§ **Exercise material**:
(* ===== verification/CacheFileDNS.v ===== *)
(** * The asynchronous DNS cache

    [SaveDNSCacheAsync] queues an entry and starts a goroutine unless one is
    writing that key; the goroutine writes the entry and looks whether a newer
    one was queued meanwhile.  The step relation interleaves queueing with the
    goroutines; the sequence numbers are what keeps an update from being lost. *)

From S2P Require Import Prelude.
From S2P Require Import GoText.
From S2P Require Import Bytes.
From S2P Require Import NetIP.
From S2P Require Import Libs.
From S2P Require Import FakeIP.
From S2P Require Import Bolt.
From S2P Require Import CacheFile.
From S2P Require Import CacheFileTheorems.
Local Open Scope string_scope.
Local Open Scope Z_scope.

Section dns.
Context `{L : Libs} `{B : Bbolt} (reopen : bool).

(** ** What is on disk *)

Definition dnsPath (c : CacheFile) (k : saveCacheKey) : Path :=
  (bucketPath c bucketDNSCache ++ [string_bytes (TransportName k)])%list.
Definition dnsKey (k : saveCacheKey) : list Z := questionKey (QuestionName k) (QType k).
Definition onDisk (c : CacheFile) (k : saveCacheKey) : option (list Z) :=
  match cf_db c with Some db => bolt_get db (dnsPath c k) (dnsKey k) | None => None end.
Definition record (raw : list Z) (expireAt : Z) : list Z := (putTime expireAt ++ raw)%list.

(** The query type is a [uint16]. *)
Definition keyOk (k : saveCacheKey) : Prop := 0 <= QType k < 2 ^ 16.

Lemma dnsPath_inj c k k' :
  keyOk k -> keyOk k' -> dnsPath c k = dnsPath c k' -> dnsKey k = dnsKey k' -> k = k'.
Proof.
  intros Hk Hk' Hp Hd. apply app_inj_tail in Hp as [_ Hp]. apply string_bytes_inj in Hp.
  unfold dnsKey, questionKey in Hd.
  apply app_inj_1 in Hd as [Ht Hq]; [|by rewrite !be_bytes_length].
  apply string_bytes_inj in Hq. apply (f_equal be_value) in Ht.
  unfold keyOk in *. rewrite !be_value_bytes_small, !Z.mod_small in Ht
    by (try lia; apply Z.mod_pos_bound; lia).
  destruct k, k'; cbn in *; congruence.
Qed.

Lemma closed_create p db db' :
  closedDB db -> (forall q n, p = (q ++ [n])%list -> q <> [] -> bolt_bucket db q = true) ->
  bolt_create p db = Ok db' -> closedDB db'.
Proof.
  intros Hcl Hp E q n Hq. rewrite !(bolt_create_bucket _ _ _ _ E).
  intros [H%(Hcl q n Hq)|H%bool_decide_eq_true_1]%orb_prop; [by rewrite H|].
  by rewrite (Hp q n (eq_sym H) Hq).
Qed.

Lemma closed_createBucket c key db b db' :
  closedDB db -> createBucket c key db = Ok (b, db') -> closedDB db' /\ bolt_bucket db' b = true.
Proof.
  intros Hcl. unfold createBucket. destruct (cf_cacheID c) as [id|]; intros H; inv_bind; subst.
  - assert (Hc1 : closedDB a).
    { eapply closed_create; [exact Hcl| |exact Hr]. intros [|? [|]] n E Hq; naive_solver. }
    split; [eapply closed_create; [exact Hc1| |exact Hr0]|].
    + intros q n E Hq. assert (q = [id]) as -> by (destruct q as [|? [|? [|]]]; naive_solver).
      by rewrite (bolt_create_bucket _ _ _ _ Hr), bool_decide_eq_true_2, orb_true_r.
    + by rewrite (bolt_create_bucket _ _ _ _ Hr0), bool_decide_eq_true_2, orb_true_r.
  - split; [eapply closed_create; [exact Hcl| |exact Hr]|].
    + intros [|? [|]] n E Hq; naive_solver.
    + by rewrite (bolt_create_bucket _ _ _ _ Hr), bool_decide_eq_true_2, orb_true_r.
Qed.

(** A save that succeeds writes this key and no other. *)
Lemma save_spec k raw expireAt c db c' :
  cf_db c = Some db -> closedDB db -> keyOk k ->
  SaveDNSCache reopen (TransportName k) (QuestionName k) (QType k) raw expireAt c = (None, c') ->
  (exists db', c' = set_db c (Some db') /\ closedDB db')
  /\ onDisk c' k = Some (record raw expireAt)
  /\ forall k', keyOk k' -> k' <> k -> onDisk c' k' = onDisk c k'.
Proof.
  intros Edb Hcl Hk. unfold SaveDNSCache.
  destruct (batch reopen _ c) as [[u|e] c1] eqn:E; [|done]. intros [= <-].
  apply batch_done in E as (db0 & db' & E0 & Htx & ->). assert (db0 = db) as -> by congruence.
  apply result_bind_Ok in Htx as ([b db1] & H1 & Htx). inv_bind. subst.
  destruct (closed_createBucket _ _ _ _ _ Hcl H1) as [Hcl1 Hb1].
  destruct (createBucket_spec _ _ _ _ _ H1) as (-> & Hg1 & _).
  assert (Hcl2 : closedDB a).
  { eapply closed_create; [exact Hcl1| |exact Hr]. intros q n Eq Hq.
    apply app_inj_tail in Eq as [<- _]. done. }
  assert (Hg : forall q j, bolt_get db' q j =
    if decide (q = dnsPath c k /\ j = dnsKey k) then Some (record raw expireAt) else bolt_get db q j).
  { intros q j. unfold dnsPath, dnsKey. rewrite (bolt_put_get _ _ _ _ _ _ _ Hr0).
    case_decide; [done|].
    by rewrite (bolt_create_get _ _ _ _ _ Hr), Hg1. }
  split_and!.
  - exists db'. split; [done|]. intros q n Hq. rewrite !(bolt_put_bucket _ _ _ _ _ _ Hr0).
    by apply Hcl2.
  - unfold onDisk. cbn [cf_db set_db]. rewrite Hg. by rewrite decide_True.
  - intros k' Hk' Hne. unfold onDisk. cbn [cf_db set_db]. rewrite Edb, Hg, decide_False; [done|].
    intros [Ep Ek]. by apply Hne, (dnsPath_inj c).
Qed.

(** ** Interleaving *)

(** The cache file, the goroutines, and two ghost fields: the last entry queued
    for a key and how many were queued. *)
Record system := mkSystem {
  sys_file : CacheFile;
  sys_flushers : list flusher;
  sys_latest : gmap saveCacheKey (list Z * Z);
  sys_queued : Z }.

Definition flushKey (f : flusher) : saveCacheKey :=
  match f with FlushRead k | FlushSave k _ | FlushCheck k _ => k end.

(** [SaveDNSCacheAsync]. *)
Definition queueStep (k : saveCacheKey) (raw : list Z) (expireAt : Z) (s : system) : system :=
  let '(startFlush, c) := queueDNSCacheSave k raw expireAt (sys_file s) in
  mkSystem c (if startFlush then FlushRead k :: sys_flushers s else sys_flushers s)
    (<[k := (raw, expireAt)]> (sys_latest s)) (sys_queued s + 1).

(** The goroutine between [before] and [after] runs to its next point. *)
Definition flushStep (before : list flusher) (f : flusher) (after : list flusher) (s : system) : system :=
  let '(f', c) := flushPendingDNSCacheWith reopen f (sys_file s) in
  mkSystem c (before ++ optList f' ++ after)%list (sys_latest s) (sys_queued s).

(** The transaction of the goroutine goes through; the code logs one that does
    not and carries on, so that entry is lost. *)
Definition saveWorks (c : CacheFile) (f : flusher) : Prop :=
  match f with
  | FlushSave k e => fst (SaveDNSCache reopen (TransportName k) (QuestionName k) (QType k)
                            (dc_rawMessage e) (dc_expireAt e) c) = None
  | _ => True
  end.

Inductive sysStep : system -> system -> Prop :=
  | SQueue k raw expireAt s : keyOk k -> sysStep s (queueStep k raw expireAt s)
  | SFlush before f after s :
      sys_flushers s = (before ++ f :: after)%list -> saveWorks (sys_file s) f ->
      sysStep s (flushStep before f after s).

(** Entries the goroutine of a key may hold: older than the pending one, or it. *)
Definition heldOk (e cur : saveDNSCacheEntry) : Prop :=
  dc_sequence e <= dc_sequence cur /\ (dc_sequence e = dc_sequence cur -> e = cur).

Definition flusherOk (c : CacheFile) (f : flusher) : Prop :=
  keyOk (flushKey f) /\ exists cur, cf_saveDNSCache c !! flushKey f = Some cur /\
  match f with
  | FlushRead _ => True
  | FlushSave _ e => heldOk e cur
  | FlushCheck k e => heldOk e cur /\ onDisk c k = Some (record (dc_rawMessage e) (dc_expireAt e))
  end.

Record sysOk (s : system) : Prop := {
  sk_db : exists db, cf_db (sys_file s) = Some db /\ closedDB db;
  sk_count : 0 <= sys_queued s;
  sk_unique : NoDup (map flushKey (sys_flushers s));
  sk_flushers : Forall (flusherOk (sys_file s)) (sys_flushers s);
  sk_pending : forall k e, cf_saveDNSCache (sys_file s) !! k = Some e ->
    k ∈ map flushKey (sys_flushers s) /\ keyOk k /\ dc_saving e = true
    /\ 1 <= dc_sequence e <= sys_queued s
    /\ sys_latest s !! k = Some (dc_rawMessage e, dc_expireAt e);
  sk_written : forall k r t, cf_saveDNSCache (sys_file s) !! k = None ->
    sys_latest s !! k = Some (r, t) -> keyOk k /\ onDisk (sys_file s) k = Some (record r t) }.

(** ** Queueing keeps the invariant *)

Lemma onDisk_pending c m k : onDisk (set_saveDNSCache c m) k = onDisk c k.
Proof. done. Qed.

§ **Work task**: From the records, work out how many lines include "SaveDNSCacheAsync" and respond with the number only.

§ **Task answer**: 2